▶ [SUPPLIED ENTRIES]
※ ※ ※

Lemma trim_step f fuel pre l post segs :
  holds f (pre ++ l ++ post) → (length pre < length (pre ++ l ++ post))%nat →
  whole_line f (Z.of_nat (length pre)) = Ok (Z.of_nat (length pre) + Z.of_nat (length l)) →
  (∀ t, keep l = Some t → (length t <= 98)%nat) →
  trim_lines (S fuel) f (Z.of_nat (length pre)) segs =
    trim_lines fuel f (Z.of_nat (length pre) + Z.of_nat (length l) + 1)
               (segs ++ option_list ((λ t, t ++ [10]) <$> keep l)).
Proof.
  intros Hf Hlt Hline Hkeep. cbn [trim_lines]. rewrite (holds_size _ _ Hf).
  destruct (Z.ltb_spec (Z.of_nat (length pre)) (Z.of_nat (length (pre ++ l ++ post)))); [|lia]. cbv zeta.
  rewrite Hline, bind_ok, Z.add_simpl_l, Nat2Z.id, (skip_blanks_unindent f pre l post Hf), bind_ok.
  destruct (unindent_suffix l) as [b E]. unfold keep in *. destruct (unindent l) as [|c l'] eqn:El.
  - cbn [length fmap option_fmap option_map option_list]. rewrite Z.sub_0_r, app_nil_r, Z.eqb_refl.
    assert (∃ d, rdf f (Z.of_nat (length pre) + Z.of_nat (length l)) = Ok d) as [d ->];
      [|by rewrite bind_ok, orb_true_r].
    eexists. apply rdf_ok. pose proof (holds_size _ _ Hf) as Hs. pose proof (holds_room _ _ Hf).
    rewrite !length_app in Hs. lia.
  - rewrite E, <- app_assoc, app_assoc in Hf. set (start := _ - _).
    assert (start = Z.of_nat (length (pre ++ b))) as -> by (subst start; rewrite E, !length_app; lia).
    rewrite (rdf_at f (pre ++ b) c (l' ++ post) Hf), bind_ok.
    destruct (c =? 35); cbn [orb]; [by cbn; rewrite app_nil_r|].
    destruct (Z.eqb_spec (Z.of_nat (length (pre ++ b))) (Z.of_nat (length pre) + Z.of_nat (length l))) as [Eq|_];
      [rewrite E, !length_app in Eq; cbn in Eq; lia|].
    destruct (cr_read f (pre ++ b) (c :: l') post Hf) as (d & Hd & _ & Hread); [done|].
    rewrite (length_app pre b) in Hd. replace (Z.of_nat (length pre) + Z.of_nat (length l) - 1) with
      (Z.of_nat (length pre + length b) + Z.of_nat (length (c :: l')) - 1) by (rewrite E, length_app; lia).
    rewrite Hd, bind_ok. cbv zeta.
    replace (Z.to_nat _) with (length (c :: l') - (if (d =? 13)%Z then 1 else 0))%nat
      by (rewrite E, !length_app; destruct (d =? 13); cbn [length]; lia).
    rewrite Hread. specialize (Hkeep _ eq_refl). destruct (Z.ltb_spec (Z.of_nat (length (trim_line (strip_cr (c :: l')) false))) 100);
      [done|lia].
Qed.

※ ※ ※

▶ [ASSIGNMENT] All lines above from the one containing "destruct (unindent_suffix l)" to the one containing "[rewrite E, !length_app" must be repeated exactly, both lines included, and no others.

▶ [TASK RESPONSE]
  destruct (unindent_suffix l) as [b E]. unfold keep in *. destruct (unindent l) as [|c l'] eqn:El.
  - cbn [length fmap option_fmap option_map option_list]. rewrite Z.sub_0_r, app_nil_r, Z.eqb_refl.
    assert (∃ d, rdf f (Z.of_nat (length pre) + Z.of_nat (length l)) = Ok d) as [d ->];
      [|by rewrite bind_ok, orb_true_r].
    eexists. apply rdf_ok. pose proof (holds_size _ _ Hf) as Hs. pose proof (holds_room _ _ Hf).
    rewrite !length_app in Hs. lia.
  - rewrite E, <- app_assoc, app_assoc in Hf. set (start := _ - _).
    assert (start = Z.of_nat (length (pre ++ b))) as -> by (subst start; rewrite E, !length_app; lia).
    rewrite (rdf_at f (pre ++ b) c (l' ++ post) Hf), bind_ok.
    destruct (c =? 35); cbn [orb]; [by cbn; rewrite app_nil_r|].
    destruct (Z.eqb_spec (Z.of_nat (length (pre ++ b))) (Z.of_nat (length pre) + Z.of_nat (length l))) as [Eq|_];
      [rewrite E, !length_app in Eq; cbn in Eq; lia|].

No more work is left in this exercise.